+++ Dataset entries
(* ===== verification/Wasmtime.v ===== *)
(** * The wasmtime crate, as the WASM machine uses it

    Compilation, stores, instances and the execution of contracts are parameters.  A
    run of a contract is a finite tree: it ends with a result, or calls a host function
    and goes on with what that returns, or ends with what an error of it becomes.
    (The store meters fuel, so every run of wasm code is finite.) *)

From stdpp Require Import base gmap strings list.
From S2P Require Import Prelude.
From S2P Require Import NodeErrors.
Open Scope Z_scope.

(** The host functions, with the values a contract calls them with: [i32] offsets and
    sizes, and the [u64] bound of a random number *)
Inductive HostCall : Type :=
| HfLog (offset size : Z)
| HfEmit (event_name_offset event_name_size event_data_offset event_data_size : Z)
| HfLoadData (key_offset key_size : Z)
| HfStoreData (key_offset key_size data_offset data_size : Z)
| HfRemoveData (key_offset key_size : Z)
| HfIsCallable (account_offset account_size method_offset method_size : Z)
| HfLoadAsset (account_id_offset account_id_size : Z)
| HfStoreAsset (account_id_offset account_id_length value_offset value_length : Z)
| HfRemoveAsset (account_id_offset account_id_length : Z)
| HfGetAccountContract (account_id_offset account_id_length : Z)
| HfGetKeys (pattern_offset pattern_size : Z)
| HfCall (account_offset account_size method_offset method_size args_offset args_size : Z)
| HfSCall (account_offset account_size contract_offset contract_size method_offset method_size args_offset args_size : Z)
| HfVerify (pk_offset pk_length data_offset data_length sign_offset sign_length : Z)
| HfSha256 (data_offset data_size : Z)
| HfDrand (max : Z)
| HfGetBlockTime.

(** [wasmtime::Error]: the text of the error, and that of the trap when it is one *)
Inductive RunError : Type :=
| TrapError (text trap_text : string)
| OtherError (text : string).

(** [e.to_string()] *)
Definition run_error_text (e : RunError) : string :=
  match e with TrapError text _ => text | OtherError text => text end.

Inductive Run (Store A : Type) : Type :=
| Done (r : Result A RunError) (s : Store)
| Calls (c : HostCall) (s : Store) (resume : Z -> Store -> Run Store A) (unwind : WasmError -> Store -> RunError).
Arguments Done {Store A} _ _.
Arguments Calls {Store A} _ _ _ _.

Class Wasmtime : Type := {
  WasmModule : Type;
  (** a [Store] with the instance in it: its memory, its globals and its fuel *)
  Store : Type;
  (** [Module::new] and the names [Module::imports] lists *)
  module_new : list Z -> Result WasmModule string;
  module_imports : WasmModule -> list string;
  (** [Store::new], [get_fuel] and [set_fuel] *)
  store_new : WasmModule -> Store;
  get_fuel : Store -> Z;
  set_fuel : Z -> Store -> Result Store string;
  (** [Instance::new], which runs the start function of the module *)
  instance_new : WasmModule -> Store -> Run Store unit;
  (** [get_typed_func]: whether the function is there with its type, or the text of the error *)
  typed_alloc : Store -> Result unit string;
  typed_run : Store -> Result unit string;
  typed_is_callable : Store -> Result unit string;
  (** whether a function "alloc" is exported, whatever its type *)
  exports_alloc : Store -> bool;
  (** the memory exported as "memory", and [Memory::write] to it *)
  memory : Store -> option (list Z);
  memory_write : Z -> list Z -> Store -> Result Store string;
  (** the calls of the exported functions *)
  call_alloc : Z -> Store -> Run Store Z;
  call_run : Z * Z * Z * Z -> Store -> Run Store Z;
  call_is_callable : Z * Z * Z * Z -> Store -> Run Store Z
}.

(** What the machine relies on of the meter: fuel is a 64-bit number, setting it sets it,
    and writing to the memory does not change it. *)
Class WasmtimeLaws `{Wasmtime} : Prop := {
  fuel_u64 : forall s, is_u64 (get_fuel s);
  fuel_set : forall n s, is_u64 n -> exists s', set_fuel n s = Ok s' /\ get_fuel s' = n;
  fuel_write : forall offset data s s', memory_write offset data s = Ok s' -> get_fuel s' = get_fuel s
}.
++++++
◆ Work instructions ◆
Find all the lines with "HostCall" in the data and copy them.

◆ Task solution ◆
Inductive HostCall : Type :=
| Calls (c : HostCall) (s : Store) (resume : Z -> Store -> Run Store A) (unwind : WasmError -> Store -> RunError).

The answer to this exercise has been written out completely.